• [Work task]: Line by line, return the material below exactly as it reads.

****

Definition GuestAppend (p : Params) (m : mode) (suite : string) : string :=
  let s := "console=ttyS0,115200 panic=-1 oops=panic pvmtest.suite=" +:+ suite +:+
           " pvmtest.tag=" +:+ Vendor p +:+ "-guest" in
  let s :=
    if seqb suite "perf" then
      let s := s +:+ " quiet loglevel=0" in
      let s := if decide (m = modeProfile)
               then s +:+ " pvmtest.only=" +:+ orDefault (ProfileCase p) "perf/syscall" else s in
      if decide (m = modeLock)
      then s +:+ " pvmtest.only=" +:+ orDefault (ProfileCase p) "perf/fault-scaling" else s
    else s +:+ " earlyprintk=serial,ttyS0,115200" in
  let s := if seqb (p_GuestAppend p) "" then s else s +:+ " " +:+ echoTr (p_GuestAppend p) in
  if seqb (Vendor p) "pvm" then s +:+ " pvmtest.expect=pvm" else s.

(** ** Tracing and perf *)
Record traceWrite := { File : string; Data : string; Say : string }.

Definition TraceSetup (m : mode) (suite : string) : list traceWrite :=
  let w := [Build_traceWrite "tracing_on" ("0" +:+ nl) ""; Build_traceWrite "trace" nl ""] in
  let w :=
    if decide (m = modeProfile) then w
    else if seqb suite "perf" then
      let w := w ++
        [Build_traceWrite "buffer_size_kb" ("131072" +:+ nl) "";
         Build_traceWrite "events/kvm/kvm_emulate_insn/enable" ("1" +:+ nl)
           "tracing emulated instructions";
         Build_traceWrite "events/kvm/kvm_msr/enable" ("1" +:+ nl) ""] in
      if decide (m = modeMMU)
      then w ++ [Build_traceWrite "events/kvm/kvm_exit/enable" ("1" +:+ nl) "tracing exit reasons"]
      else w
    else w ++
      [Build_traceWrite "buffer_size_kb" ("32768" +:+ nl) "";
       Build_traceWrite "events/kvm/enable" ("1" +:+ nl) "kvm tracepoints enabled"] in
  w ++ [Build_traceWrite "tracing_on" ("1" +:+ nl) ""].

Inductive perfKind := perfNone | perfMMU | perfLock | perfProfile | perfKVMStat.
#[export] Instance perfKind_eq_dec : EqDecision perfKind.
Proof. solve_decision. Defined.

Definition PerfKind (m : mode) (suite : string) (perfOK : bool) : perfKind :=
  if negb perfOK then perfNone
  else match m with
       | modeMMU => perfMMU
       | modeLock => perfLock
       | modeProfile => perfProfile
       | _ => if seqb suite "perf" then perfKVMStat else perfNone
       end.

Definition mmuEvents : string :=
  "kvm:kvm_exit,kvm:kvm_entry,kvm:kvm_emulate_insn,kvm:kvm_pio,kvm:kvm_mmio,kvm:kvm_msr,kvm:kvm_hypercall" +:+
  ",kvmmmu:kvm_mmu_get_page,kvmmmu:kvm_mmu_prepare_zap_page" +:+
  ",kvmmmu:kvm_mmu_sync_page,kvmmmu:kvm_mmu_unsync_page,kvmmmu:fast_page_fault".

****

• [Expected answer]:
Definition GuestAppend (p : Params) (m : mode) (suite : string) : string :=
  let s := "console=ttyS0,115200 panic=-1 oops=panic pvmtest.suite=" +:+ suite +:+
           " pvmtest.tag=" +:+ Vendor p +:+ "-guest" in
  let s :=
    if seqb suite "perf" then
      let s := s +:+ " quiet loglevel=0" in
      let s := if decide (m = modeProfile)
               then s +:+ " pvmtest.only=" +:+ orDefault (ProfileCase p) "perf/syscall" else s in
      if decide (m = modeLock)
      then s +:+ " pvmtest.only=" +:+ orDefault (ProfileCase p) "perf/fault-scaling" else s
    else s +:+ " earlyprintk=serial,ttyS0,115200" in
  let s := if seqb (p_GuestAppend p) "" then s else s +:+ " " +:+ echoTr (p_GuestAppend p) in
  if seqb (Vendor p) "pvm" then s +:+ " pvmtest.expect=pvm" else s.

(** ** Tracing and perf *)
Record traceWrite := { File : string; Data : string; Say : string }.

Definition TraceSetup (m : mode) (suite : string) : list traceWrite :=
  let w := [Build_traceWrite "tracing_on" ("0" +:+ nl) ""; Build_traceWrite "trace" nl ""] in
  let w :=
    if decide (m = modeProfile) then w
    else if seqb suite "perf" then
      let w := w ++
        [Build_traceWrite "buffer_size_kb" ("131072" +:+ nl) "";
         Build_traceWrite "events/kvm/kvm_emulate_insn/enable" ("1" +:+ nl)
           "tracing emulated instructions";
         Build_traceWrite "events/kvm/kvm_msr/enable" ("1" +:+ nl) ""] in
      if decide (m = modeMMU)
      then w ++ [Build_traceWrite "events/kvm/kvm_exit/enable" ("1" +:+ nl) "tracing exit reasons"]
      else w
    else w ++
      [Build_traceWrite "buffer_size_kb" ("32768" +:+ nl) "";
       Build_traceWrite "events/kvm/enable" ("1" +:+ nl) "kvm tracepoints enabled"] in
  w ++ [Build_traceWrite "tracing_on" ("1" +:+ nl) ""].

Inductive perfKind := perfNone | perfMMU | perfLock | perfProfile | perfKVMStat.
#[export] Instance perfKind_eq_dec : EqDecision perfKind.
Proof. solve_decision. Defined.

Definition PerfKind (m : mode) (suite : string) (perfOK : bool) : perfKind :=
  if negb perfOK then perfNone
  else match m with
       | modeMMU => perfMMU
       | modeLock => perfLock
       | modeProfile => perfProfile
       | _ => if seqb suite "perf" then perfKVMStat else perfNone
       end.

Definition mmuEvents : string :=
  "kvm:kvm_exit,kvm:kvm_entry,kvm:kvm_emulate_insn,kvm:kvm_pio,kvm:kvm_mmio,kvm:kvm_msr,kvm:kvm_hypercall" +:+
  ",kvmmmu:kvm_mmu_get_page,kvmmmu:kvm_mmu_prepare_zap_page" +:+
  ",kvmmmu:kvm_mmu_sync_page,kvmmmu:kvm_mmu_unsync_page,kvmmmu:fast_page_fault".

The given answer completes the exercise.